In February I gave a presentation talking about what I was defining as black British futurism in literature using Tade Thompson's Rosewater / The Wormwood Trilogy.

Tade Thompson is the author of THE WORMWOOD TRILOGY winner of the 2019 Arthur C. Clarke (ROSEWATER) and Nommo Awards, nominated for the Philip K. Dick Award (ROSEWATER REDEMPTION) and British Science Fiction Association Award (ROSEWATER INSURRECTION).

Nnedi Okorafor

Nnedi Okorafor is a Nigerian American writer of science fiction and fantasy for both children and adults. She is best known for her Binti Series and her novels Who Fears Death, Zahrah the Windseeker, Akata Witch, Akata Warrior, Lagoon and Remote Control. She has also written for comics and film.
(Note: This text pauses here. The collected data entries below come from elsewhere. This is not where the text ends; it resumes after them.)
(** ** A session that worked *)

Lemma with_session_ok {A} spec job (work : option string → TM A) t a t' :
  with_session spec job work t = (Ok (Ok a), t') →
  let call c := mkAsked (ts_ip spec) job c in
  ∃ tid t1 t2, wrong_terminal spec tid = None
    ∧ tim_asked t1 = tim_asked t ++ map call [TConnect; TLogin; TTerminalId]
    ∧ work tid t1 = (Ok a, t2) ∧ tim_asked t' = tim_asked t2 ++ map call [TLogout; TDisconnect].
Proof.
  cbv zeta. unfold with_session. set (call c := mkAsked (ts_ip spec) job c). intros Hr.
  destruct (tim_terminal spec); [|done].
  apply bind_ok in Hr as (c & t1 & [_ Hl1]%ask_inv & Hr). destruct c; [|done].
  apply bind_ok in Hr as (l & t2 & [_ Hl2]%ask_inv & Hr).
  apply bind_ok in Hr as (res & t3 & Ew & Hr). apply bind_ok in Hr as (d & t4 & [_ Hl4]%ask_inv & Hr).
  injection Hr as -> ->. destruct l; [|done].
  apply bind_ok in Ew as (i & t5 & [_ Hl5]%ask_inv & Ew). apply bind_ok in Ew as (res & t6 & Ew & Ho).
  apply bind_ok in Ho as (o & t7 & [_ Hl7]%ask_inv & Ho). injection Ho as -> ->.
  destruct i as [tid|]; [|done]. destruct (wrong_terminal spec tid) eqn:Hw; [done|].
  apply bind_ok in Ew as (b & t8 & Ew & Hb). injection Hb as -> ->.
  exists tid, t5, t6. split_and!; [done| |done|].
  - by rewrite Hl5, Hl2, Hl1, <- !app_assoc.
  - by rewrite Hl4, Hl7, <- !app_assoc.
Qed.
Lemma read_last_ok spec job t tid last t' :
  read_last spec job t = (Ok (Ok (tid, last)), t') →
  let call c := mkAsked (ts_ip spec) job c in
  tim_last (tim_asked t ++ map call [TConnect; TLogin; TTerminalId]) (call TLastTransaction) = Ok last
  ∧ tim_asked t' = tim_asked t ++ map call [TConnect; TLogin; TTerminalId; TLastTransaction; TLogout; TDisconnect].
Proof.
  intros Hr. apply bind_ok in Hr as (r & t1 & Es & Hr). injection Hr as Hr ->.
  destruct r as [[tid' [last'|e]]|[e|e]]; simplify_eq.
  apply with_session_ok in Es as (tid' & t2 & t3 & _ & Hl2 & Ew & Hl).
  apply bind_ok in Ew as (last' & t4 & [-> Hl4]%ask_inv & Ew). injection Ew as _ E ->.
  rewrite Hl2 in E, Hl4. split; [done|]. by rewrite Hl, Hl4, <- !app_assoc.
Qed.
Her writing is Africanfuturism and Africanjujuism, which is heavily influenced by her dual Nigerian and American heritage. She is the recipient of multiple awards, including the Hugo Award, Nebula Award, Eisner Award and World Fantasy Award. She is considered to be among the third generation of Nigerian writers.

Black British futurism sits under the umbrella of Africanfuturism, which is a concept coined by Naijamerican (Nigerian American) author Nnedi Okorafor.

At its core

Africanfuturism is a subcategory of science fiction

Africanfuturism is rooted in African culture, history, mythology.

It does not privilege or center the West.

It’s less concerned with “what could have been” and more concerned with “what is and can/will be”.

So what is Afrofuturism?

There is a very long winded explanation for how to understand what Afrofuturism is. But to put it briefly:

The TL;DR is Afrofuturism relates to an African American understanding of blackness (even though it was coined by a white scholar!) and can’t be applied to UK understandings of either blackness or futurism.

Afrofuturism — It places African people, culture and tradition at its center. It began in the twentieth century with artists like Sun Ra drawing on African cosmology and sci-fi. Now, Black Panther has brought it into the mainstream.

What is blackness?

How do we begin to define blackness in British contexts?

So what is your point?

My point is that in order to understand these concepts we need to understand blackness but we are still in the process of figuring out how. I want to talk more about these futuristic concepts but if people don’t have a grasp on the identity they can’t grasp the concepts and more importantly for me, can’t grasp black British futurism.

So what does blackness in the British context mean to you?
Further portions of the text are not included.